Laravel 404 Not Found, but image path is correct

Stefan Bogdanescu

Founder & Senior Architect · 2026-06-29

Laravel Company

Laravel 404 Not Found: Solving the Mystery of Missing Image Paths on Deployment

As senior developers, we often encounter frustrating deployment issues where code works perfectly locally but fails in a live production environment. One common scenario involves file access—specifically, uploading an asset successfully, yet having the browser return a 404 error when trying to display it.

The situation you’ve described—where images upload correctly and the symbolic link (php artisan storage:link) appears correct locally but results in a 404 on a VPS—is almost always a matter of file system permissions or web server configuration, rather than a flaw in Laravel routing or code logic itself.

Let's dive deep into why this happens and how to fix it, ensuring your assets are accessible across the board.

Understanding the Storage Link Mechanism

Laravel uses the storage directory for storing user-uploaded files (like images, PDFs, etc.). For these files to be publicly accessible via a URL, we must create a symbolic link from the private storage location into the public web-accessible directory. This is what php artisan storage:link accomplishes.

The typical structure looks like this:

  • Storage Location: storage/app/public/ (where files are actually written)
  • Public Link Location: public/storage/ (the path the web server reads from)

When you see a 404 error, it means that while the file exists on the disk, your web server (Apache or Nginx) does not have the necessary read permissions to access that directory or the files within it.

Troubleshooting: Permissions and Ownership are Key

Since your local environment works perfectly, we can confidently rule out errors in your Laravel code itself. The problem lies entirely in the operating system layer of your VPS deployment.

Step 1: Verify File Ownership and Permissions

When you upload files via SSH or FTP, the ownership and permissions often default to a specific user (like root or a deployment user) that the web server process (e.g., www-data or apache) cannot read.

You need to ensure the web server user has full read/write access to the entire storage path.

Actionable Steps via SSH:

  1. Identify Web Server User: Determine which user your web server runs as (commonly www-data on Debian/Ubuntu or apache on CentOS).
  2. Change Ownership (If Necessary): Use the chown command to assign ownership of the storage directory to the web server user.
# Assuming 'www-data' is your web server group
sudo chown -R www-data:www-data storage/app/public
  1. Verify Permissions: Ensure the permissions allow reading for all users. While 775 or 770 is often sufficient, ensure the ownership structure is correct first.
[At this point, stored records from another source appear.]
(* migrations/0007_create_message_reactions.sql:6-22, 0007_create_message_reactions *)
Definition create_message_reactions : list Command :=
  ([Run (CreateTable "message_reactions"
      [id_column; foreign "message_id" "messages"; foreign "user_id" "users";
       not_null (column "emoji" (VARCHAR 16)); timestamp "created_at"; timestamp "updated_at"]);
    unique_index "ux_reactions_message_user" "message_reactions" [key "message_id"; key "user_id"];
    index "ix_reactions_message" "message_reactions" [key "message_id"]]
   ++ updated_at_trigger "trg_reactions_set_updated_at" "message_reactions")%list.

(* migrations/0008_create_notifications.sql:7-18, 0008_create_notifications *)
Definition create_notifications : list Command :=
  [Run (CreateTable "notifications"
     [id_column; foreign "user_id" "users"; not_null (column "type" (VARCHAR 32));
      with_default "'{}'::jsonb" (not_null (column "payload" JSONB)); column "read_at" TIMESTAMPTZ;
      timestamp "created_at"]);
   index "ix_notifications_user" "notifications" [key "user_id"; key_desc "id"];
   partial_index "ix_notifications_unread" "notifications" [key "user_id"] (IsNull "read_at")].

(* migrations/0009_create_sessions.sql:9-23, 0009_create_sessions *)
Definition create_sessions : list Command :=
  [Run (CreateTable "sessions"
     [primary_key (column "id" (VARCHAR 64)); foreign "user_id" "users";
      not_null (column "refresh_token_hash" (VARCHAR 64)); column "user_agent" (VARCHAR 255); column "ip" (VARCHAR 64);
      timestamp "created_at"; timestamp "last_used_at"; not_null (column "expires_at" TIMESTAMPTZ);
      column "revoked_at" TIMESTAMPTZ]);
   index "ix_sessions_user" "sessions" [key "user_id"];
   index "ix_sessions_expires" "sessions" [key "expires_at"]].

(* migrations/0010_create_cache_metadata.sql:7-14, 0010_create_cache_metadata *)
Definition create_cache_metadata : list Command :=
  [Run (CreateTable "cache_metadata"
     [primary_key (column "cache_key" (VARCHAR 255)); not_null (column "namespace" (VARCHAR 64));
      with_default "1" (not_null (column "version" BIGINT)); timestamp "updated_at"]);
   index "ix_cache_metadata_namespace" "cache_metadata" [key "namespace"]].

(* migrations/0011_add_user_roles.sql:16-46, 0011_add_user_roles *)
Definition add_user_roles : list Command :=
  [Run (AddColumns "users"
     [with_default "'user'" (not_null (column "role" (VARCHAR 20))); column "banned_at" TIMESTAMPTZ;
      column "ban_reason" (VARCHAR 255); column "banned_by" BIGINT]);
   Run (AddConstraint "users" "ck_users_role" (CheckColumn "role" (OneOf ["user"; "moderator"; "admin"; "super_admin"])));
   Run (AddConstraint "users" "fk_users_banned_by" (ForeignKey "banned_by" "users" "id" SET_NULL));
   index "ix_users_role" "users" [key "role"];
   partial_index "ix_users_banned" "users" [key "banned_at"] (IsNotNull "banned_at")].

(* migrations/0012_create_audit_logs.sql:19-45, 0012_create_audit_logs *)
Definition create_audit_logs : list Command :=
  [Run (CreateTable "audit_logs"
     [id_column; is_unique (not_null (column "event_id" (VARCHAR 32))); not_null (column "event_type" (VARCHAR 64));
      on_table "users" SET_NULL (column "actor_id" BIGINT); column "actor_username" (VARCHAR 64);
      column "target_type" (VARCHAR 32); column "target_id" (VARCHAR 64); column "ip" (VARCHAR 64);
      column "user_agent" (VARCHAR 255); column "correlation_id" (VARCHAR 64); column "trace_id" (VARCHAR 32);
      with_default "'{}'::jsonb" (not_null (column "metadata" JSONB)); timestamp "occurred_at"; timestamp "created_at"]);
   index "ix_audit_logs_occurred" "audit_logs" [key_desc "occurred_at"; key_desc "id"];
   index "ix_audit_logs_actor" "audit_logs" [key "actor_id"; key_desc "occurred_at"];
   index "ix_audit_logs_type" "audit_logs" [key "event_type"; key_desc "occurred_at"];
   index "ix_audit_logs_target" "audit_logs" [key "target_type"; key "target_id"];
   index "ix_audit_logs_correlation" "audit_logs" [key "correlation_id"];
   Run (gin_index "ix_audit_logs_metadata" "audit_logs" [key "metadata"])].

(* migrations/0013_message_full_text_search.sql:34-88, 0013_message_full_text_search *)
Definition message_full_text_search : list Command :=
  [Do [CreateExtension "pg_trgm"] insufficient_privilege;
   Run (AddColumns "messages"
     [generated_as "setweight(to_tsvector('english', content), 'B')" (column "search_vector" TSVECTOR)]);
   Run (gin_index "ix_messages_search_vector" "messages" [key "search_vector"]);
   Do [gin_index "ix_messages_content_trgm" "messages" [trgm (key "content")]] undefined_object;
   partial_index "ix_messages_search_scope" "messages" [key "conversation_id"; key_desc "created_at"]
     (IsNull "deleted_at");
   Do [gin_index "ix_users_username_trgm" "users" [trgm (key "username")];
       gin_index "ix_users_display_name_trgm" "users" [trgm (expr "COALESCE(display_name, '')" ["display_name"])]]
     undefined_object].
Lemma require_owner_spec conv u :
  hoare P (require_owner conv u)
    (λ _ d s, P d s ∧ Conversation.is_group conv = true ∧ Conversation.owner_id conv = Some u) E.
Proof.
  unfold require_owner. destruct (Conversation.is_group conv); simpl; [|by apply hoare_throw].
  case_decide; [by apply hoare_ret|by apply hoare_throw].
Qed.

Lemma require_user_exists_spec u :
  hoare P (require_user_exists u) (λ _ d s, P d s ∧ is_Some (users d !! u)) E.
Proof.
  unfold require_user_exists. eapply hoare_bind; [by apply hoare_query|]. intros o. cbn beta.
  destruct o as [user|]; [apply hoare_ret|apply hoare_throw; entails].
  intros d s [HP Ho]. split; [done|]. by destruct (users d !! u).
Qed.
End Guards.

(** What a conversation that was read says about the tables. *)
Lemma is_group_view c r d :
  conversations d !! c = Some r →
  Conversation.is_group (map_conversation (c, r)) = true →
  ∃ o k, conv_view d c = Some ("group", o, k) ∧
    Conversation.owner_id (map_conversation (c, r)) = o.
Proof.
  intros Hr Hg. unfold conv_view. rewrite Hr. simpl. unfold cview.
  exists (ConversationRow.owner_id r), (ConversationRow.direct_key r). split; [|done].
  apply bool_decide_eq_true in Hg. simpl in Hg. unfold ConversationType.from_string in Hg.
  destruct (String.eqb_spec (ConversationRow.type r) "direct"); [done|].
  destruct (String.eqb_spec (ConversationRow.type r) "group") as [->|]; done.
Qed.

Lemma conv_view_group d s c o k :
  conv_inv d s → conv_view d c = Some ("group", o, k) →
  k = None ∧ ∃ u, o = Some u ∧ is_member c u d = true.
Proof.
  intros Hinv Hv. rewrite conv_view_lookup in Hv.
  destruct (kind_ok _ _ _ _ _ _ Hinv _ _ Hv) as [(u & E & _ & Hin & _)|(?&?&?&_)]; [|done].
  destruct Hin as (p & Hp); [done|]. simplify_eq. split; [done|]. exists u. split; [done|]. apply is_member_views. eauto.
Qed.

(** Steps that only read or emit: carry the assertion along. *)
Ltac read_step :=
  eapply hoare_bind; [ first [ by apply hoare_query; tauto | by apply hoare_emit
                             | apply hoare_query; entails ] | intros ?; cbn beta ].

Lemma create_keeps actor req : hoare conv_inv (create actor req) (λ _, conv_inv) conv_inv.
Proof.
  unfold create. apply (hoare_bind _ (λ _, conv_inv)).
  - case_decide.
    + destruct (CreateConversationRequest.participant_ids req) as [|other [|]];
        [by apply hoare_throw| |by apply hoare_throw].
      destruct (Z.eqb_spec other actor); [by apply hoare_throw|].
      eapply hoare_bind; [by apply require_user_exists_spec|]. intros ?; cbn beta.
      eapply hoare_conseq; [by apply (create_or_get_direct_keeps (strict:=true))|entails..].
    + destruct (CreateConversationRequest.name req) as [name|]; [|by apply hoare_throw].
      apply (hoare_bind _ (λ _, conv_inv)); [by apply hoare_lift|]. intros nm.
      apply (hoare_bind _ (λ _, conv_inv)); [|intros ?; apply (create_group_keeps (strict:=true))].
      apply hoare_for_each. intros m ?.
      eapply hoare_conseq; [by apply (require_user_exists_spec conv_inv conv_inv)|entails..].
  - intros conv. do 4 read_step. apply hoare_ret. entails.
Qed.

Lemma remove_keeps' actor c : hoare conv_inv (ConversationService.remove actor c) (λ _, conv_inv) conv_inv.
Proof.
  unfold ConversationService.remove. eapply hoare_bind; [by apply require_conversation_spec|].
  intros conv. cbn beta. apply (hoare_bind _ (λ _, conv_inv)).
  - destruct (Conversation.is_group conv).
    + eapply hoare_conseq; [by apply require_owner_spec|entails..].
    + eapply hoare_conseq; [by apply require_participant_spec|entails..].
  - intros ?; cbn beta. read_step. apply (hoare_bind _ (λ _, conv_inv)).
    + eapply hoare_conseq; [apply (remove_keeps (strict:=true))|entails..].
    + intros ?; cbn beta. read_step. apply hoare_emit.
Qed.

Lemma rename_group_keeps actor c req :
  hoare conv_inv (rename_group actor c req) (λ _, conv_inv) conv_inv.
Proof.
  unfold rename_group. eapply hoare_bind; [by apply require_conversation_spec|]. intros conv.
  eapply hoare_bind; [apply require_owner_spec; entails|]. intros ?; cbn beta.
  apply (hoare_bind _ (λ _, conv_inv)); [apply hoare_lift; entails|]. intros nm.
  eapply hoare_bind; [apply (rename_keeps (strict:=true))|]. intros ?; cbn beta.
  eapply hoare_bind; [by apply require_conversation_spec|]. intros u. cbn beta.
  do 3 read_step. apply hoare_ret. entails.
Qed.

Lemma add_member_keeps actor c u : hoare conv_inv (add_member actor c u) (λ _, conv_inv) conv_inv.
Proof.
  unfold add_member. eapply hoare_bind; [by apply require_conversation_spec|]. intros conv.
  eapply hoare_bind; [apply require_owner_spec; entails|]. intros ?; cbn beta.
  eapply hoare_bind; [apply require_user_exists_spec; entails|]. intros ?; cbn beta.
  apply (hoare_bind _ (λ _, conv_inv)).
  - intros w Hw. destruct Hw as [[[Hinv (r & Hr & ->)] [Hg _]] _].
    destruct (is_group_view _ _ _ Hr Hg) as (o & k & Hv & _).
    apply (add_participant_keeps (strict:=true) c u). split; [done|]. intros v. rewrite Hv. by intros [= <-].
  - intros ?; cbn beta. read_step.
    match goal with |- hoare _ (match ?o with _ => _ end) _ _ => destruct o as [p|] end;
      [|apply hoare_throw; entails].
    do 4 read_step. apply hoare_ret. entails.
Qed.

Lemma remove_member_keeps actor c u :
  hoare conv_inv (remove_member actor c u) (λ _, conv_inv) conv_inv.
Proof.
  unfold remove_member. eapply hoare_bind; [by apply require_conversation_spec|]. intros conv.
  eapply hoare_bind; [apply require_owner_spec; entails|]. intros ?; cbn beta.
  case_decide as Hown; [apply hoare_throw; entails|]. read_step.
  apply (hoare_bind _ (λ _, conv_inv)).
  - intros w Hw. destruct Hw as [[[Hinv (r & Hr & ->)] [Hg _]] _].
    destruct (is_group_view _ _ _ Hr Hg) as (o & k & Hv & Ho). rewrite Ho in Hown.
    apply (remove_participant_keeps (strict:=true)). split; [done|]. intros _ k'. by rewrite Hv; intros [= ->].
  - intros ?; cbn beta. do 2 read_step. apply hoare_emit.
Qed.

Lemma leave_keeps actor c : hoare conv_inv (leave actor c) (λ _, conv_inv) conv_inv.
Proof.
  unfold leave. eapply hoare_bind; [by apply require_conversation_spec|]. intros conv.
  eapply hoare_bind; [apply require_participant_spec; entails|]. intros ?; cbn beta. read_step.
  apply (hoare_bind _ (λ _, conv_inv)); [|intros ?; apply hoare_emit].
  destruct (Conversation.is_group conv && _) eqn:Hg.
  - apply andb_true_iff in Hg as [Hg Ho%bool_decide_eq_true]. read_step.
    match goal with |- context [List.find ?f ?l] => destruct (List.find f l) as [succ|] eqn:Hf end; cycle 1.
    { eapply hoare_conseq; [apply (remove_keeps (strict:=true))|entails..]. }
    apply find_some in Hf as [Hin Hne]. apply negb_true_iff, Z.eqb_neq in Hne.
    apply (hoare_bind _ (λ _ d s, conv_inv d s ∧
      conv_view d c = Some ("group", Some (ConversationParticipant.user_id succ), None))).
    + intros w Hw. destruct Hw as [[[[Hinv (r & Hr & ->)] _] _] ->].
      destruct (is_group_view _ _ _ Hr Hg) as (o & k & Hv & Ho').
      destruct (conv_view_group _ _ _ _ _ Hinv Hv) as (-> & u & -> & _).
      apply transfer_ownership_keeps_strict. split; [done|]. split; [by exists u|].
      apply list_elem_of_In, list_elem_of_fmap in Hin as ([p pr] & -> & Hin).
      unfold members_by_seniority in Hin. rewrite merge_sort_Permutation in Hin.
      apply elem_of_rows in Hin as [Hp Hc]. unfold is_member. apply any_row_true.
      exists p, pr. split; [done|]. unfold is_pair, in_conversation in *. rewrite Hc. simpl.
      by rewrite Z.eqb_refl.
    + intros ?; cbn beta. eapply hoare_conseq; [apply (remove_participant_keeps (strict:=true) c actor)|..|done|done].
      intros d s [Hinv Hv]. split; [done|]. intros _ k. rewrite Hv. intros [=]. done.
  - intros w Hw. destruct Hw as [[[Hinv (r & Hr & ->)] _] _].
    apply (remove_participant_keeps (strict:=true)). split; [done|]. intros _ k Hv.
    unfold conv_view in Hv. rewrite Hr in Hv. simpl in Hv. unfold cview in Hv.
    injection Hv as Ht Ho _. unfold Conversation.is_group in Hg. simpl in Hg.
    rewrite Ht, Ho in Hg. simpl in Hg. by rewrite bool_decide_eq_true_2 in Hg.
Qed.
End ConversationServiceInv.
(* ===== verification/ConversationProps.v ===== *)
(** * ConversationProps: what the conversation service guarantees

    One direct conversation per pair of users; group administration by the
    owner only; succession when the owner leaves; nothing announced by a call
    that fails. *)

From S2P Require Import Prelude Text Json Errors Validation TimeUtil Models Events Dto Database.
From S2P Require Import Samples Users Conversations ConversationInv.
Import PgConversationRepository.
Open Scope string_scope.
Open Scope Z_scope.

(** ** Guards of successful calls *)

Lemma require_conversation_ok c w conv w' :
  ConversationService.require_conversation c w = (Ok conv, w') →
  same w w' ∧ ∃ r, conversations (db w) !! c = Some r ∧ conv = map_conversation (c, r).
Proof.
  unfold ConversationService.require_conversation. intros H.
  apply bind_ok_inv in H as (o & w1 & Ho & H). apply query_ok in Ho as [-> Hs].
  destruct (conversations (db w) !! c) as [r|] eqn:E; [|done].
  apply ret_ok in H as [-> ->]. eauto.
Qed.

Lemma require_participant_ok' c u w a w' :
  ConversationService.require_participant c u w = (Ok a, w') →
  same w w' ∧ is_member c u (db w) = true.
Proof.
  unfold ConversationService.require_participant. intros H.
  apply bind_ok_inv in H as (b & w1 & Hb & H). apply query_ok in Hb as [-> Hs].
  destruct (is_member c u (db w)); [|done]. by apply ret_ok in H as [_ ->].
Qed.

(** [owned c u d]: conversation [c] is a group that [u] owns. *)
Definition owned (c u : Z) (d : Database) : Prop :=
  ∃ r, conversations d !! c = Some r ∧ ConversationRow.type r = "group" ∧
    ConversationRow.owner_id r = Some u.

Lemma is_group_type c r :
  Conversation.is_group (map_conversation (c, r)) = true ↔ ConversationRow.type r = "group".
Proof.
  unfold Conversation.is_group. rewrite bool_decide_eq_true. simpl.
  unfold ConversationType.from_string.
  destruct (String.eqb_spec (ConversationRow.type r) "direct") as [->|]; [done|].
  by destruct (String.eqb_spec (ConversationRow.type r) "group").
Qed.

Lemma require_owner_ok c r u w a w' :
  ConversationService.require_owner (map_conversation (c, r)) u w = (Ok a, w') →
  w' = w ∧ ConversationRow.type r = "group" ∧ ConversationRow.owner_id r = Some u.
Proof.
  unfold ConversationService.require_owner.
  destruct (Conversation.is_group (map_conversation (c, r))) eqn:E; simpl; [|done].
  apply is_group_type in E. case_decide; [|done]. intros H'. by apply ret_ok in H' as [_ ->].
Qed.

(** ** Who may administer a group *)

(** The administrative calls of the service. *)
Inductive AdminCall :=
  | CallRename (conversation_id : Z) (request : RenameGroupRequest.t)
  | CallAdd (conversation_id user_id : Z)
  | CallRemoveMember (conversation_id user_id : Z)
  | CallDelete (conversation_id : Z).

(** Who may: the owner of a group; a direct conversation may also be deleted by
    its members. *)
Definition admin_allowed (actor : Z) (k : AdminCall) (d : Database) : Prop :=
  match k with
  | CallRename c _ | CallAdd c _ | CallRemoveMember c _ => owned c actor d
  | CallDelete c =>
      owned c actor d ∨
      ∃ r, conversations d !! c = Some r ∧ ConversationRow.type r ≠ "group" ∧
        is_member c actor d = true
  end.

Definition admin_call (actor : Z) (k : AdminCall) : M World exn unit :=
  match k with
  | CallRename c req => ConversationService.rename_group actor c req;; mret ()
  | CallAdd c u => ConversationService.add_member actor c u;; mret ()
  | CallRemoveMember c u => ConversationService.remove_member actor c u
  | CallDelete c => ConversationService.remove actor c
  end.

Lemma reader_require_conversation c : reader (ConversationService.require_conversation c).
Proof. apply reader_bind; [apply reader_query|intros o; by destruct o]. Qed.
Lemma reader_require_participant c u : reader (ConversationService.require_participant c u).
Proof. apply reader_bind; [apply reader_query|intros o; by destruct o]. Qed.
Lemma reader_require_owner conv u : reader (ConversationService.require_owner conv u).
Proof. unfold ConversationService.require_owner. intros w. by repeat case_match. Qed.
Module PgAttachmentRepository.
(* src/repositories/pg_attachment_repository.cpp:29-47, map_row *)
Definition map_row (kr : Z * AttachmentRow.t) : Attachment.t :=
  let '(id, r) := kr in
  Attachment.mk id (AttachmentRow.owner_id r) (AttachmentRow.message_id r)
    (AttachmentRow.storage_backend r) (AttachmentRow.storage_key r) (AttachmentRow.thumbnail_key r)
    (AttachmentRow.original_filename r) (AttachmentRow.content_type r)
    (default AttachmentKind.kOther (AttachmentKind.from_string (AttachmentRow.kind r)))
    (AttachmentRow.byte_size r) (AttachmentRow.width r) (AttachmentRow.height r)
    (AttachmentRow.checksum r) (db_time (AttachmentRow.created_at r)).

(* include/rtc/repositories/attachment_repository.hpp:13-22, NewAttachment *)
Record NewAttachment := {
  na_owner_id : Z; na_storage_backend : string; na_storage_key : string;
  na_original_filename : string; na_content_type : string; na_kind : AttachmentKind.t;
  na_byte_size : Z; na_checksum : option string }.

(* src/repositories/pg_attachment_repository.cpp:51-70, PgAttachmentRepository::create *)
Definition create (input : NewAttachment) : M World exn Attachment.t :=
  with_transaction (
    id ← nextval SAttachments;
    now ← clock;
    d ← on_db (λ d, d);
    foreign_key (exists_row (users d) (na_owner_id input));;
    (if na_byte_size input <? 0 then mthrow (Std "violates check constraint") else mret ());;
    let row := AttachmentRow.mk (na_owner_id input) None (na_storage_backend input)
      (na_storage_key input) None (na_original_filename input) (na_content_type input)
      (AttachmentKind.to_string (na_kind input)) (na_byte_size input) None None
      (na_checksum input) now in
    update (λ d, set_attachments (<[id := row]> (attachments d)) d);;
    mret (map_row (id, row))).

(* src/repositories/pg_attachment_repository.cpp:72-80, PgAttachmentRepository::find_by_id *)
Definition find_by_id (id : Z) : M World exn (option Attachment.t) :=
  with_transaction (on_db (λ d, (λ r, map_row (id, r)) <$> attachments d !! id)).

Definition linked_to (m : Z) (r : AttachmentRow.t) : bool :=
  bool_decide (AttachmentRow.message_id r = Some m).

(* src/repositories/pg_attachment_repository.cpp:82-95, PgAttachmentRepository::list_for_message *)
Definition list_for_message (message_id : Z) : M World exn (list Attachment.t) :=
  with_transaction (on_db (λ d,
    map_row <$> merge_sort id_asc (rows (linked_to message_id) (attachments d)))).

Definition set_message_id (m : Z) (r : AttachmentRow.t) : AttachmentRow.t :=
  AttachmentRow.mk (AttachmentRow.owner_id r) (Some m) (AttachmentRow.storage_backend r)
    (AttachmentRow.storage_key r) (AttachmentRow.thumbnail_key r)
    (AttachmentRow.original_filename r) (AttachmentRow.content_type r) (AttachmentRow.kind r)
    (AttachmentRow.byte_size r) (AttachmentRow.width r) (AttachmentRow.height r)
    (AttachmentRow.checksum r) (AttachmentRow.created_at r).

(** The loop of [link_to_message], one [UPDATE] per id, counting the rows. *)
Fixpoint link_loop (ids : list Z) (message_id owner_id : Z) : M World exn Z :=
  match ids with
  | [] => mret 0
  | id :: ids =>
      d ← on_db (λ d, d);
      linked ←
        match attachments d !! id with
        | Some r =>
            if (AttachmentRow.owner_id r =? owner_id)
               && bool_decide (AttachmentRow.message_id r = None)
            then
              foreign_key (exists_row (messages d) message_id);;
              update (λ d, set_attachments
                (<[id := set_message_id message_id r]> (attachments d)) d);;
              mret 1
            else mret 0
        | None => mret 0
        end;
      rest ← link_loop ids message_id owner_id;
      mret (linked + rest)
  end.

(* src/repositories/pg_attachment_repository.cpp:97-117, PgAttachmentRepository::link_to_message *)
Definition link_to_message (attachment_ids : list Z) (message_id owner_id : Z) : M World exn Z :=
  match attachment_ids with
  | [] => mret 0
  | _ => with_transaction (link_loop attachment_ids message_id owner_id)
  end.

(** [COALESCE($n, column)]. *)
Definition coalesce {A} (a b : option A) : option A := match a with Some _ => a | None => b end.

(* src/repositories/pg_attachment_repository.cpp:119-135, PgAttachmentRepository::update_media_meta *)
Definition update_media_meta (id : Z) (width height : option Z) (thumbnail_key : option string)
    : M World exn unit :=
  with_transaction (
    update (λ d, set_attachments (alter (λ r,
      AttachmentRow.mk (AttachmentRow.owner_id r) (AttachmentRow.message_id r)
        (AttachmentRow.storage_backend r) (AttachmentRow.storage_key r)
        (coalesce thumbnail_key (AttachmentRow.thumbnail_key r))
        (AttachmentRow.original_filename r) (AttachmentRow.content_type r) (AttachmentRow.kind r)
        (AttachmentRow.byte_size r) (coalesce width (AttachmentRow.width r))
        (coalesce height (AttachmentRow.height r)) (AttachmentRow.checksum r)
        (AttachmentRow.created_at r)) id (attachments d)) d)).

(* src/repositories/pg_attachment_repository.cpp:137-141, PgAttachmentRepository::remove *)
Definition remove (id : Z) : M World exn bool :=
  with_transaction (
    found ← on_db (λ d, exists_row (attachments d) id);
    update (λ d, set_attachments (delete id (attachments d)) d);;
    mret found).
End PgAttachmentRepository.

Module PgReadReceiptRepository.
(* src/repositories/pg_read_receipt_repository.cpp:18-21, rank_sql *)
Definition rank_sql (state : string) : Z :=
  if String.eqb state "sent" then 0
  else if String.eqb state "delivered" then 1
  else if String.eqb state "read" then 2
  else 0.

(* src/repositories/pg_read_receipt_repository.cpp:23-32, map_receipt *)
Definition map_receipt (kr : Z * ReceiptRow.t) : ReadReceipt.t :=
  let '(id, r) := kr in
  ReadReceipt.mk id (ReceiptRow.message_id r) (ReceiptRow.user_id r)
    (default ReceiptState.kSent (ReceiptState.from_string (ReceiptRow.state r)))
    (db_time (ReceiptRow.updated_at r)).

Definition is_receipt (m u : Z) (r : ReceiptRow.t) : bool :=
  (ReceiptRow.message_id r =? m) && (ReceiptRow.user_id r =? u).
(** ** Reading back *)

Definition linked_ids (m : Z) (d : Database) : list Z :=
  Attachment.id <$> (PgAttachmentRepository.map_row <$>
    merge_sort id_asc (rows (PgAttachmentRepository.linked_to m) (attachments d))).

(** The JSON of a message as clients see it: its row and its attachments. *)
Definition message_json (m : Message.t) (atts : list Z) : json :=
  let r := MessageResponse.from m in
  MessageResponse.to_json (MessageResponse.mk (MessageResponse.id r)
    (MessageResponse.conversation_id r) (MessageResponse.sender_id r) (MessageResponse.type r)
    (MessageResponse.content r) (MessageResponse.deleted r) (MessageResponse.edited r)
    (MessageResponse.created_at r) (MessageResponse.updated_at r) (MessageResponse.edited_at r) atts).

Lemma to_response_ok m w r w' :
  MessageService.to_response m w = (Ok r, w') →
  same w w' ∧ MessageResponse.to_json r = message_json m (linked_ids (Message.id m) (db w)).
Proof.
  unfold MessageService.to_response, AttachmentService.attachment_ids_for. intros H.
  apply bind_ok_inv in H as (ids & w1 & H1 & H). apply bind_ok_inv in H1 as (l & w2 & H2 & H1).
  apply query_ok in H2 as [-> Hs]. apply ret_ok in H1 as [-> ->]. apply ret_ok in H as [-> ->]. done.
Qed.

Lemma create_ok input w m w' :
  PgMessageRepository.create input w = (Ok m, w') →
  let c := PgMessageRepository.nm_conversation_id input in
  let id := seqs w SMessages in
  let row := MessageRow.mk c (PgMessageRepository.nm_sender_id input)
    (MessageType.to_string (PgMessageRepository.nm_type input))
    (PgMessageRepository.nm_content input) (now w) (now w) None None in
  m = PgMessageRepository.map_message (id, row) ∧
  messages (db w') = <[id := row]> (messages (db w)) ∧
  participants (db w') = participants (db w) ∧
  (∃ r, conversations (db w') !! c = Some r ∧ ConversationRow.last_message_at r = Some (now w)) ∧
  seqs w' SMessages = id + 1 ∧ now w' = now w ∧ out w' = out w.
Proof.
  unfold PgMessageRepository.create. intros H. apply with_transaction_ok in H as (w1 & Hs & H).
  run_txn H. use_same Hs.
  match goal with E : (_ && _) = true |- _ => apply andb_true_iff in E as [Hc _] end.
  apply exists_row_true in Hc as [r Hr].
  split; [done|]. split; [done|]. split; [done|]. split; [|done].
  simpl. rewrite lookup_alter_eq, Hr. simpl. eauto.
Qed.

(** ** Sending *)

Lemma silent_query {A} (f : Database → A) : silent (with_transaction (on_db f)).
Proof. apply silent_with_transaction, silent_gets. Qed.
Step 2: Re-verify the Symbolic Link

Even if you ran php artisan storage:link, sometimes the OS environment requires a manual check after deployment. Verify that the link points correctly and has proper access rights:

ls -l public/storage

This command should show an entry pointing to the actual storage directory, and crucially, the web server must be able to traverse this path without hitting permission denied errors. If you see a broken link or permission issues here, re-running the link command after setting proper ownership often resolves lingering deployment issues.

Best Practices for Laravel Asset Handling

To prevent these kinds of deployment headaches in the future, always treat your file permissions as part of the application setup phase. When structuring large applications, understanding how Laravel handles storage is crucial. For more advanced architectural guidance on managing files and resources within a robust framework like Laravel, exploring the documentation provided by laravelcompany.com will provide excellent context.

By focusing on the permissions of the underlying file system rather than just the application code, you move from debugging PHP errors to solving real-world deployment obstacles. Remember, in production environments, the operating system rules always take precedence over your framework's logic!


Conclusion

The 404 error for images in a deployed Laravel application, despite correct symbolic linking, is almost certainly an access control issue on the server. By systematically checking file ownership (chown) and directory permissions (chmod) for the storage path, you resolve the conflict between the storage location and the web server's ability to serve those files. This practice ensures that your application remains robust and accessible wherever it is deployed.